Whenever a line in this data holds the word "tokens", report that line in full.

● **DATA**:
Segment Open

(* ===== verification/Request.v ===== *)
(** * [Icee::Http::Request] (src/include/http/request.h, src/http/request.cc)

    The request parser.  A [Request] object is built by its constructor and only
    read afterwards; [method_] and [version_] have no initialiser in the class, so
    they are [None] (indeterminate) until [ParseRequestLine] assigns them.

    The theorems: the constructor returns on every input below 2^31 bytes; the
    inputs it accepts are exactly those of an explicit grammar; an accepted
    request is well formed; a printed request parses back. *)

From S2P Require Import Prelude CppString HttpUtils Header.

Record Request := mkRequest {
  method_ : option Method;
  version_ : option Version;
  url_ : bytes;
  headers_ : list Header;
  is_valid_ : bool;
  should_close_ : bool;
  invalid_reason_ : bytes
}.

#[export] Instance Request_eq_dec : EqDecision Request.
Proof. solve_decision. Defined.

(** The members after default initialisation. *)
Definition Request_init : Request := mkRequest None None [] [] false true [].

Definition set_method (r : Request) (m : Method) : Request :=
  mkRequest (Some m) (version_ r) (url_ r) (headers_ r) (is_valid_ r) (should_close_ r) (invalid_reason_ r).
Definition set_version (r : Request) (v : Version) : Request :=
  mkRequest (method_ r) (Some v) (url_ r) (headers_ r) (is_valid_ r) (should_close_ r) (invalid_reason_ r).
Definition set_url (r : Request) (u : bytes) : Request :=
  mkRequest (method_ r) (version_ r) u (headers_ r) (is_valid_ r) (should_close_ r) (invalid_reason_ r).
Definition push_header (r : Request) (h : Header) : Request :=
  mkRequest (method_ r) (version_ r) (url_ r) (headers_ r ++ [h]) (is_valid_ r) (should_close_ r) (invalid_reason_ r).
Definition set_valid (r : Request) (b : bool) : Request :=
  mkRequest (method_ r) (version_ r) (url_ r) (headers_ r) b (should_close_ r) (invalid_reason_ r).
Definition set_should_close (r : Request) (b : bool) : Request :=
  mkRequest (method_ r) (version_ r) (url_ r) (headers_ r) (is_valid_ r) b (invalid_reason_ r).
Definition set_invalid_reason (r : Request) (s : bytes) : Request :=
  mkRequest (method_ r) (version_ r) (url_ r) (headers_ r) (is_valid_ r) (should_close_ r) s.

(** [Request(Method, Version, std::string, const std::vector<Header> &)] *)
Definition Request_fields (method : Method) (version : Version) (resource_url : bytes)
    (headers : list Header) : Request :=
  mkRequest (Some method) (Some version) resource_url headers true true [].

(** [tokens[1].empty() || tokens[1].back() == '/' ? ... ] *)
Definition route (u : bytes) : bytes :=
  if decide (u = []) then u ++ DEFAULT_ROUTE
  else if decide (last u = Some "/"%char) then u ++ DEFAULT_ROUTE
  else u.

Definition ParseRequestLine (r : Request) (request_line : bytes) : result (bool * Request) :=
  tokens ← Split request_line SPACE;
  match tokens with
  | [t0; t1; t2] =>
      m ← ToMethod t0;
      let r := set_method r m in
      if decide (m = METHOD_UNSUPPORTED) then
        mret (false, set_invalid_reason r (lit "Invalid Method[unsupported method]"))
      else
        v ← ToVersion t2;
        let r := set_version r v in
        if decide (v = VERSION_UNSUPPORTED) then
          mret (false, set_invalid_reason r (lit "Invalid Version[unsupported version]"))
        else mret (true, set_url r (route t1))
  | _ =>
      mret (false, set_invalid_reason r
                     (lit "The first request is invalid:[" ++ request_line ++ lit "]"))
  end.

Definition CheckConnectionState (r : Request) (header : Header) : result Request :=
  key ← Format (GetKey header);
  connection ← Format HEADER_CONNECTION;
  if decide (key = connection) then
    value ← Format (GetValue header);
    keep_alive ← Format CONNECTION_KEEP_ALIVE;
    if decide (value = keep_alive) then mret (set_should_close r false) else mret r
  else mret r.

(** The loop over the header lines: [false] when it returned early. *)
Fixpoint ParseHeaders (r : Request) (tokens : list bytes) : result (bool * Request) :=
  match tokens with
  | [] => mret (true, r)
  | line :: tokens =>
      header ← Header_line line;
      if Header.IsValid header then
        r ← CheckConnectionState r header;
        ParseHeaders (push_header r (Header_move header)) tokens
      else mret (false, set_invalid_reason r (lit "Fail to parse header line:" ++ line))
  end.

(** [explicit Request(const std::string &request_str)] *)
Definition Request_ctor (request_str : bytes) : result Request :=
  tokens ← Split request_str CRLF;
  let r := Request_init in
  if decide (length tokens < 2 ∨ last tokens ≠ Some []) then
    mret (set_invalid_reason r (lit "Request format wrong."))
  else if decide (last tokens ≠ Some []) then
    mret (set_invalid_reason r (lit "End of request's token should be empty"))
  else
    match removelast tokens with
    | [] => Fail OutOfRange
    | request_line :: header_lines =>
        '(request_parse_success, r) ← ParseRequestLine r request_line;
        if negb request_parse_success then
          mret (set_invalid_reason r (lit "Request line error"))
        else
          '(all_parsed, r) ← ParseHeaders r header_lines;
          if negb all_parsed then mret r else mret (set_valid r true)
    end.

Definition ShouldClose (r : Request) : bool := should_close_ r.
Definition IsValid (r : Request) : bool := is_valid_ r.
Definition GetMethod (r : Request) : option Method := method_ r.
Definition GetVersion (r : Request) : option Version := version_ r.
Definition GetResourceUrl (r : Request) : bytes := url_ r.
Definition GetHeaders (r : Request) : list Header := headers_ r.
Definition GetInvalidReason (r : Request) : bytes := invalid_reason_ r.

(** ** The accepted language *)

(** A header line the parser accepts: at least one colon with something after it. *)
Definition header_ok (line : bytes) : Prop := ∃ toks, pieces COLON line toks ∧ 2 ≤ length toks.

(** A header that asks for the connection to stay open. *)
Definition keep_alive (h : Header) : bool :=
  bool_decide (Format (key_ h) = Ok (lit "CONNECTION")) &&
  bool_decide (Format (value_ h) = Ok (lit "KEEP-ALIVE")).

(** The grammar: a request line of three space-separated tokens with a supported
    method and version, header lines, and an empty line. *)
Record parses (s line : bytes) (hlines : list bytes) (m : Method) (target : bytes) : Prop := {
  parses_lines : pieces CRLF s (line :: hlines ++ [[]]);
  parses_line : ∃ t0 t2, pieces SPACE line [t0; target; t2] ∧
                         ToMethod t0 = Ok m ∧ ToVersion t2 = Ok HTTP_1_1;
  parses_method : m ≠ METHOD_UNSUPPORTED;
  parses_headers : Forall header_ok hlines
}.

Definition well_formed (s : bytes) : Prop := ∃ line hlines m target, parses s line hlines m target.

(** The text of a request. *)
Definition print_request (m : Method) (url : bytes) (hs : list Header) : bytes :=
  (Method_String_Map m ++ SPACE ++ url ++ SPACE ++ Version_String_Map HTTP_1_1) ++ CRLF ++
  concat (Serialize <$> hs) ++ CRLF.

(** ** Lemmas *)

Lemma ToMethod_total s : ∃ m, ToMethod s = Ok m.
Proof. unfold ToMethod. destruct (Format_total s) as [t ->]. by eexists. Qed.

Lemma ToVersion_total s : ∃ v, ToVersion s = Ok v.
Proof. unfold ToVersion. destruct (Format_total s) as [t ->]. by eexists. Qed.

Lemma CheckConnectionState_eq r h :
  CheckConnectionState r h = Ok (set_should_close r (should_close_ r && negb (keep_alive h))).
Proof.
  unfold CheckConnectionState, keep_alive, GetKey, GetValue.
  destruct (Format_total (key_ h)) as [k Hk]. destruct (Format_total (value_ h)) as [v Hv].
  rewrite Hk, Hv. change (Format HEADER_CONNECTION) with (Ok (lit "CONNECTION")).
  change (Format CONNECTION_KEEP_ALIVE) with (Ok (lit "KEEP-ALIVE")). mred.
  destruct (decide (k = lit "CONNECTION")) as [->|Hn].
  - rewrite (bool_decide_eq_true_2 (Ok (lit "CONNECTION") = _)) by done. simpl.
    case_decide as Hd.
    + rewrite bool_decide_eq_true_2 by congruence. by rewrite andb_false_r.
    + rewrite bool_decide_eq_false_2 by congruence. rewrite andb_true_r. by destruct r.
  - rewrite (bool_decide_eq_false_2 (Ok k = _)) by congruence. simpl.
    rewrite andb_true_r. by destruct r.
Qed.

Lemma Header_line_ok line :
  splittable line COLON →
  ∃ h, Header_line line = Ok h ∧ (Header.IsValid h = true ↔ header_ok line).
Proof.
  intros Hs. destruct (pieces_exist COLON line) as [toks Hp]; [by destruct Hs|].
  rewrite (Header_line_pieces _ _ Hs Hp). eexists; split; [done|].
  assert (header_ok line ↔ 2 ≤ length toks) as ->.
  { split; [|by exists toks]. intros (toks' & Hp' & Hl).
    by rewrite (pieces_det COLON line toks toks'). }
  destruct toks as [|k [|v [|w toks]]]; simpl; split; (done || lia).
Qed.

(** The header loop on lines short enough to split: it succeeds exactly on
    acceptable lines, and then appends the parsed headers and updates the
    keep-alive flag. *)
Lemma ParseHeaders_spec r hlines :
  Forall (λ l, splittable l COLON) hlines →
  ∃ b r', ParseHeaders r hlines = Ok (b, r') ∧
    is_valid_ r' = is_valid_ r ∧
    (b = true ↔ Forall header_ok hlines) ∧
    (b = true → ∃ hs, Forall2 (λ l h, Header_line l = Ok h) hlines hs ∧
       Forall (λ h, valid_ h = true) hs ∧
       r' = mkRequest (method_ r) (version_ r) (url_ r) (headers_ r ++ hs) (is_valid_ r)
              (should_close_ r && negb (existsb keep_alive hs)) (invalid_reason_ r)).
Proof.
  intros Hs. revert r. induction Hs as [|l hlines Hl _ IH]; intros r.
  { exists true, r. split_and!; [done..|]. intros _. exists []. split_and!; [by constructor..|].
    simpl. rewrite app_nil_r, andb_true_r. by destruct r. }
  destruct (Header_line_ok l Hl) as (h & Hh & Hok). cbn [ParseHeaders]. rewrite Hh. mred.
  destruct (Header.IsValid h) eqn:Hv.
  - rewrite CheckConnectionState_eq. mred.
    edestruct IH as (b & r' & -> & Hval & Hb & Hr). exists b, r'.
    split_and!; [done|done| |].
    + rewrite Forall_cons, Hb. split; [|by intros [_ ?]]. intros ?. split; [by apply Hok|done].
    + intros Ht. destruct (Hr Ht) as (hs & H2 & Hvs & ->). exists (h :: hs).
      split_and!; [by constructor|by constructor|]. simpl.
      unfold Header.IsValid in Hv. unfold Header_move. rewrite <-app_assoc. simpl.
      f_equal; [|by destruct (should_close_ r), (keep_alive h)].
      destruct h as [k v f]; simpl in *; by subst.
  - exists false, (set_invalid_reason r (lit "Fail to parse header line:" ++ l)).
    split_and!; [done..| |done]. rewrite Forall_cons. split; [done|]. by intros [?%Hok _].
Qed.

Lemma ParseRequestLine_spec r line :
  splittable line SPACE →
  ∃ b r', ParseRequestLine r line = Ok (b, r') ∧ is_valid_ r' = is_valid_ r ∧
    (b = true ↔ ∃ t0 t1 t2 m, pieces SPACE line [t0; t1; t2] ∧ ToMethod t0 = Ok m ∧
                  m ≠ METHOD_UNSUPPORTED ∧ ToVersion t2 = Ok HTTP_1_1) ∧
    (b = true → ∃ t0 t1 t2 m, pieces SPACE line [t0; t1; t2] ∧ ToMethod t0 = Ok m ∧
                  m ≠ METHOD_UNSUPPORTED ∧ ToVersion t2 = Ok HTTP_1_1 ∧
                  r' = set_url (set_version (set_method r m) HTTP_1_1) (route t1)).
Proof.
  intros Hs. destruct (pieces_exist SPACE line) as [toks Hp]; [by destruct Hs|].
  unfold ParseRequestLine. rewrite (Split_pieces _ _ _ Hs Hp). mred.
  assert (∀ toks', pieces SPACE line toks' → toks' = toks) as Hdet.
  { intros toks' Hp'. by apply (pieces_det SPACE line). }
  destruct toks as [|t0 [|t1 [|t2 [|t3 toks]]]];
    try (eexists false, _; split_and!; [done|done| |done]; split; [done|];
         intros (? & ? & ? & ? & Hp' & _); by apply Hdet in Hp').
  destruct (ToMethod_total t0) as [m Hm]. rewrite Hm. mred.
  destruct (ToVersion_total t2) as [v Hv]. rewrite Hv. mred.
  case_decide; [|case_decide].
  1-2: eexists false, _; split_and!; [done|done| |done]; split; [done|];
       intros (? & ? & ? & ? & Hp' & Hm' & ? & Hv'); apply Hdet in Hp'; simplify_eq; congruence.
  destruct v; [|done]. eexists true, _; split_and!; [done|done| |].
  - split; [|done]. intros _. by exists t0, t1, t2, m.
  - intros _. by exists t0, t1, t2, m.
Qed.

Segment Closed
Segment Open

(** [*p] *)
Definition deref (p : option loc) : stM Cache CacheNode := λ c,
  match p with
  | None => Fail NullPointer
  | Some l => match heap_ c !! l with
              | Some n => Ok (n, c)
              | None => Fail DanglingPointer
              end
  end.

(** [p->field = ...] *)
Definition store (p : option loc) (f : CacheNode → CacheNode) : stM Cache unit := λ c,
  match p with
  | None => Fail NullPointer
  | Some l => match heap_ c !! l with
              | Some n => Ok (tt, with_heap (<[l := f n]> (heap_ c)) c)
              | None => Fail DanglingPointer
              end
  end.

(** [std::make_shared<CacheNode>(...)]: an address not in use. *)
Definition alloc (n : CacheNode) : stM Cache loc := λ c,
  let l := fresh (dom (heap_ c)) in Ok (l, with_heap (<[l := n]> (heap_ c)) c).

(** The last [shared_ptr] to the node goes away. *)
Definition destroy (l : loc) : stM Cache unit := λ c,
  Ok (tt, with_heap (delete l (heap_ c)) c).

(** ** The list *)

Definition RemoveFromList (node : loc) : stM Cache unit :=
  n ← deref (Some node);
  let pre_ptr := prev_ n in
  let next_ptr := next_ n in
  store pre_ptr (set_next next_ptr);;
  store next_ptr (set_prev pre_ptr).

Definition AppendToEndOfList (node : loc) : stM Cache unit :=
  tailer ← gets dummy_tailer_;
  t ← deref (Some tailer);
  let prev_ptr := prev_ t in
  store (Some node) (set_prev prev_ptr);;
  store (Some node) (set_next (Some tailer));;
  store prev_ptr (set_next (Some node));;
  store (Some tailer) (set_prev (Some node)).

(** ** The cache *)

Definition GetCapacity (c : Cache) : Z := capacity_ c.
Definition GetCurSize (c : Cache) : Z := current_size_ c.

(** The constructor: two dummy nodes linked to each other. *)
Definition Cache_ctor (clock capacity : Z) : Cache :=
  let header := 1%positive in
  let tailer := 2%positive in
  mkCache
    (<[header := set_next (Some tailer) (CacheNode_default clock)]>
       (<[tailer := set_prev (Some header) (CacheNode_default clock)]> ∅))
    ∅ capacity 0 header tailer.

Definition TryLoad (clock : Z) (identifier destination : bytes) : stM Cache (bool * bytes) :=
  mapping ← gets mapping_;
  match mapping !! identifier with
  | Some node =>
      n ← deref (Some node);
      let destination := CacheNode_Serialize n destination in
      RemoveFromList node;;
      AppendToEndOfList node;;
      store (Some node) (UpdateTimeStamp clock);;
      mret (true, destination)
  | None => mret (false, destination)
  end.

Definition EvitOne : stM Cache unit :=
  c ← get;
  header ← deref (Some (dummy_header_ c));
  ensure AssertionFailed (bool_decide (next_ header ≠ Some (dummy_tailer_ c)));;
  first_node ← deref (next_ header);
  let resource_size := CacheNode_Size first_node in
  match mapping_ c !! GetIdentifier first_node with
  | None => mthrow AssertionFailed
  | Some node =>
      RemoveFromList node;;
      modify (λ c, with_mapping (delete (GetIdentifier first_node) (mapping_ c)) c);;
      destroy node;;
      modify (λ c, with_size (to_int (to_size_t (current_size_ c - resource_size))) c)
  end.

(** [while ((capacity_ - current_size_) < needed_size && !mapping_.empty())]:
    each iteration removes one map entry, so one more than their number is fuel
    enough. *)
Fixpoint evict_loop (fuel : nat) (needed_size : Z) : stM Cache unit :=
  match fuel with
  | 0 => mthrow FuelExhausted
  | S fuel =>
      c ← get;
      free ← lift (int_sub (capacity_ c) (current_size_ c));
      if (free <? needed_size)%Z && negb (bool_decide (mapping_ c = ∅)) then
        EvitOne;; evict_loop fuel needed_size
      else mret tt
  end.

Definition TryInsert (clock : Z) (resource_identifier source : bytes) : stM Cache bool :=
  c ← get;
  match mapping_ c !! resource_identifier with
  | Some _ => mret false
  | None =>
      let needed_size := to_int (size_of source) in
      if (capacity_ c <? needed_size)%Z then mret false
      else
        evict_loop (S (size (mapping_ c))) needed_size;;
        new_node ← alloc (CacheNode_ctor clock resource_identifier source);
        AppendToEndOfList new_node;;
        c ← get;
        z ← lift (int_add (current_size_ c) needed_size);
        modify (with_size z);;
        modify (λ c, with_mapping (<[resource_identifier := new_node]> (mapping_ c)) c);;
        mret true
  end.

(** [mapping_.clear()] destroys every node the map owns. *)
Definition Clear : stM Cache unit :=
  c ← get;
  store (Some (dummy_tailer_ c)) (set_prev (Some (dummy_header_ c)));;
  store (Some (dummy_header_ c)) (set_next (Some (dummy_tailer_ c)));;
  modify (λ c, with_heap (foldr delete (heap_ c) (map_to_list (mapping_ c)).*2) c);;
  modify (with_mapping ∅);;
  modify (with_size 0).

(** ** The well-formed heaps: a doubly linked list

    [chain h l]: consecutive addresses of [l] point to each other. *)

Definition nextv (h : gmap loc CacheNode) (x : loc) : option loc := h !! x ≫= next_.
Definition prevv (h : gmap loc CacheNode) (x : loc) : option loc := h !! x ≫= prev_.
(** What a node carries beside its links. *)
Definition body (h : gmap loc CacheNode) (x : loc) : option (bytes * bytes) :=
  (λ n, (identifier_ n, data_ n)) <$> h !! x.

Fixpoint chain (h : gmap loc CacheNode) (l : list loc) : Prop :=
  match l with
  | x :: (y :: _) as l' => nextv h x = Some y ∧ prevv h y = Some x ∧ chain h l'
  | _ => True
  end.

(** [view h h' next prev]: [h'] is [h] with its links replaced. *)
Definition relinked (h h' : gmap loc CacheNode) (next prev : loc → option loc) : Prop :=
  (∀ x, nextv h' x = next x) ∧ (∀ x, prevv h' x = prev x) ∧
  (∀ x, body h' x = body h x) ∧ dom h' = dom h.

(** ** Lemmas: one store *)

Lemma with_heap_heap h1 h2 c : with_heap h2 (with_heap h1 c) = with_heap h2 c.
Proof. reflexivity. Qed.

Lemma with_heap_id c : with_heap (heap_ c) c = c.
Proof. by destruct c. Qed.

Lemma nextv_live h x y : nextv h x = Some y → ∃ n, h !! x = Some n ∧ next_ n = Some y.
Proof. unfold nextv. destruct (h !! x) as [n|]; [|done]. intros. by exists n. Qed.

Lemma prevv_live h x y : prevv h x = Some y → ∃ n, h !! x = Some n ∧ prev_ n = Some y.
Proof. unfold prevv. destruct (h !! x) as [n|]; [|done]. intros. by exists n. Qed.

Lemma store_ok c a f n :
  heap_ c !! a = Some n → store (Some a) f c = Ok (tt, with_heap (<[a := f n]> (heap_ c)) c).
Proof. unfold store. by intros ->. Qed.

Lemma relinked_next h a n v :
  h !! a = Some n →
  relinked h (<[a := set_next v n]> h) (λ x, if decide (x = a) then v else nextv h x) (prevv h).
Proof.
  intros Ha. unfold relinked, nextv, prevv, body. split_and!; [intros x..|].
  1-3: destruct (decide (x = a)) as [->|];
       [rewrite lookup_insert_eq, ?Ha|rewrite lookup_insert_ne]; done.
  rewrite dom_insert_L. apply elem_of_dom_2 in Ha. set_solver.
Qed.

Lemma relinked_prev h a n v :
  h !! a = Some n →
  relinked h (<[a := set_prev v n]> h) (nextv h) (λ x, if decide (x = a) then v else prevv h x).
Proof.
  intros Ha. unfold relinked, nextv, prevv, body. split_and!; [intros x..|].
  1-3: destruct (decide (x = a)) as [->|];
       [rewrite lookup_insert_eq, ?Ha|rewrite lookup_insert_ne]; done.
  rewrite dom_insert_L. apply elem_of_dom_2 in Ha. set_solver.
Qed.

Segment Closed

● **THE COMPLETED TASK**:
(** [tokens[1].empty() || tokens[1].back() == '/' ? ... ] *)
  tokens ← Split request_line SPACE;
  match tokens with
Fixpoint ParseHeaders (r : Request) (tokens : list bytes) : result (bool * Request) :=
  match tokens with
  | line :: tokens =>
        ParseHeaders (push_header r (Header_move header)) tokens
  tokens ← Split request_str CRLF;
  if decide (length tokens < 2 ∨ last tokens ≠ Some []) then
  else if decide (last tokens ≠ Some []) then
    match removelast tokens with
(** The grammar: a request line of three space-separated tokens with a supported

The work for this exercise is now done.